About this task -
Below are entries; print them exactly from the first line through the one containing "(** [split_whitespace().next()] *)".

::: The data :::

(* ===== verification/PolicyProof.v ===== *)
(** * PolicyProof: reading [wardryx replay] ([crates/api/src/proof/mod.rs])

    The report's parser, which refuses a report whose counts do not hold
    together, and the judgement of it in both halves.  Counters are 64-bit: a
    sum wraps, as it does in the console's release build. *)
From S2P Require Import Prelude Text Json Signing Case.

Record Outcomes : Type := mkOutcomes
  { reproduced : Z; approval_decided : Z; approval_spent : Z; approval_refused : Z;
    not_archived : Z; unreadable : Z; diverged : Z }.
Definition no_outcomes : Outcomes := mkOutcomes 0 0 0 0 0 0 0.

Definition u64_sum (ns : list Z) : Z := fold_left u64_add ns 0.
Definition total (o : Outcomes) : Z :=
  u64_sum [reproduced o; approval_decided o; approval_spent o; approval_refused o; not_archived o;
           unreadable o; diverged o].
Definition replayable_of (o : Outcomes) : Z :=
  u64_sum [reproduced o; approval_decided o; approval_spent o; approval_refused o].

Record ChangedRow : Type := mkChanged
  { from : str; to : str; agent : Data; run_of : Data; was : Data; now : Data }.

Record CandidateResult : Type := mkCandidate
  { changed : Z; replayable : Z; rows : list ChangedRow }.

Record ReplayReport : Type := mkReport
  { replayed : Z; outcomes : Outcomes; candidate : option CandidateResult }.

Inductive ParseError : Type :=
| Unrecognised
| Inconsistent (why : str).

Definition LABELS : list str :=
  [ #"reproduced"; #"approval-decided"; #"approval-spent"; #"approval-refused"; #"not archived";
   #"unreadable"; #"diverged"].

(** [split_whitespace().next()] *)
Definition first_word (s : str) : option str := head (split_whitespace s).

Definition counter (line label : str) : option Z :=
  let! rest := strip_prefix label (trim_start line) in
  if negb (starts_with #" " rest) then None
  else let! w := first_word rest in parse_u64 w.

(** The first counter line of each label wins. *)
Definition take_counters (found : list (option Z)) (line : str) : list (option Z) :=
  zip_with (fun slot label => match slot with Some _ => slot | None => counter line label end) found LABELS.

Definition is_verdict (v : str) : bool :=
  str_eqb v #"allow" || str_eqb v #"deny" || str_eqb v #"hold".

(** The row whose first line is [l] and whose next lines are [l1], [l2]. *)
Definition changed_row (l l1 l2 : str) : option ChangedRow :=
  let! (from, rest) := split_once #" -> " (trim_start l) in
  let! was := strip_prefix #"was: " (trim_start l1) in
  let! now := strip_prefix #"now: " (trim_start l2) in
  let words := split_whitespace rest in
  let to := default [] (words !! 0%nat) in
  let agent := default [] (words !! 1%nat) in
  let run := match words !! 2%nat with
             | Some w => if str_eqb w #"run" then default [] (words !! 3%nat) else []
             | None => []
             end in
  if negb (is_verdict from) || negb (is_verdict to) then None
  else Some (mkChanged from to (bounded agent) (bounded run) (bounded was) (bounded now)).

(** The loop over the lines after the head: each turn takes one line or three,
    so the number of lines is fuel enough. *)
Fixpoint changed_rows (fuel : nat) (ls : list str) : list ChangedRow :=
  match fuel, ls with
  | S fuel, l :: tl =>
      match tl with
      | l1 :: l2 :: tl' =>
          match changed_row l l1 l2 with
          | Some row => row :: changed_rows fuel tl'
          | None => changed_rows fuel tl
          end
      | _ => changed_rows fuel tl
      end
  | _, _ => []
  end.

(** The first line that starts with [p], and the lines after it. *)
Fixpoint find_line (p : str) (ls : list str) : option (str * list str) :=
  match ls with
  | [] => None
  | l :: tl => if starts_with p l then Some (l, tl) else find_line p tl
  end.

Definition parse_candidate (ls : list str) : result (option CandidateResult) ParseError :=
  match find_line #"Against " ls with
  | None => Ok None
  | Some (l, tl) =>
      let? head := ok_or (strip_suffix #" replayable decision(s) change:" l) Unrecognised in
      let? counts := ok_or (rsplit_once #", " head) Unrecognised in
      let? p := ok_or (split_once #" of " counts.2) Unrecognised in
      let? changed := ok_or (parse_u64 (trim p.1)) Unrecognised in
      let? replayable := ok_or (parse_u64 (trim p.2)) Unrecognised in
      let rows := changed_rows (length tl) tl in
      if negb (Z.of_nat (length rows) =? changed)
      then Err (Inconsistent #"the rows listed are not as many as the report says changed")
      else Ok (Some (mkCandidate changed replayable rows))
  end.

Definition parse_report (text : str) : result ReplayReport ParseError :=
  let ls := Text.lines text in
  let? first := ok_or (head ls) Unrecognised in
  let? replayed := ok_or (let! rest := strip_prefix #"Replayed " first in
                          let! w := first_word rest in parse_u64 w) Unrecognised in
  if replayed =? 0 then
    if existsb (contains #"no decisions in this file") ls
    then Ok (mkReport 0 no_outcomes None)
    else Err Unrecognised
  else
    match fold_left take_counters (tl ls) (replicate 7 None) with
    | [Some a; Some b; Some c; Some d; Some e; Some f; Some g] =>
        let outcomes := mkOutcomes a b c d e f g in
        if negb (total outcomes =? replayed)
        then Err (Inconsistent #"the outcomes do not add up to the decisions replayed")
        else
          let? candidate := parse_candidate ls in
          match candidate with
          | Some c =>
              if negb (replayable c =? replayable_of outcomes)
              then Err (Inconsistent #"the replayable decisions differ from the outcomes that carry a counterfactual")
              else Ok (mkReport replayed outcomes candidate)
          | None => Ok (mkReport replayed outcomes None)
          end
    | _ => Err Unrecognised
    end.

:::

Exercise response -
(* ===== verification/PolicyProof.v ===== *)
(** * PolicyProof: reading [wardryx replay] ([crates/api/src/proof/mod.rs])

    The report's parser, which refuses a report whose counts do not hold
    together, and the judgement of it in both halves.  Counters are 64-bit: a
    sum wraps, as it does in the console's release build. *)
From S2P Require Import Prelude Text Json Signing Case.

Record Outcomes : Type := mkOutcomes
  { reproduced : Z; approval_decided : Z; approval_spent : Z; approval_refused : Z;
    not_archived : Z; unreadable : Z; diverged : Z }.
Definition no_outcomes : Outcomes := mkOutcomes 0 0 0 0 0 0 0.

Definition u64_sum (ns : list Z) : Z := fold_left u64_add ns 0.
Definition total (o : Outcomes) : Z :=
  u64_sum [reproduced o; approval_decided o; approval_spent o; approval_refused o; not_archived o;
           unreadable o; diverged o].
Definition replayable_of (o : Outcomes) : Z :=
  u64_sum [reproduced o; approval_decided o; approval_spent o; approval_refused o].

Record ChangedRow : Type := mkChanged
  { from : str; to : str; agent : Data; run_of : Data; was : Data; now : Data }.

Record CandidateResult : Type := mkCandidate
  { changed : Z; replayable : Z; rows : list ChangedRow }.

Record ReplayReport : Type := mkReport
  { replayed : Z; outcomes : Outcomes; candidate : option CandidateResult }.

Inductive ParseError : Type :=
| Unrecognised
| Inconsistent (why : str).

Definition LABELS : list str :=
  [ #"reproduced"; #"approval-decided"; #"approval-spent"; #"approval-refused"; #"not archived";
   #"unreadable"; #"diverged"].

(** [split_whitespace().next()] *)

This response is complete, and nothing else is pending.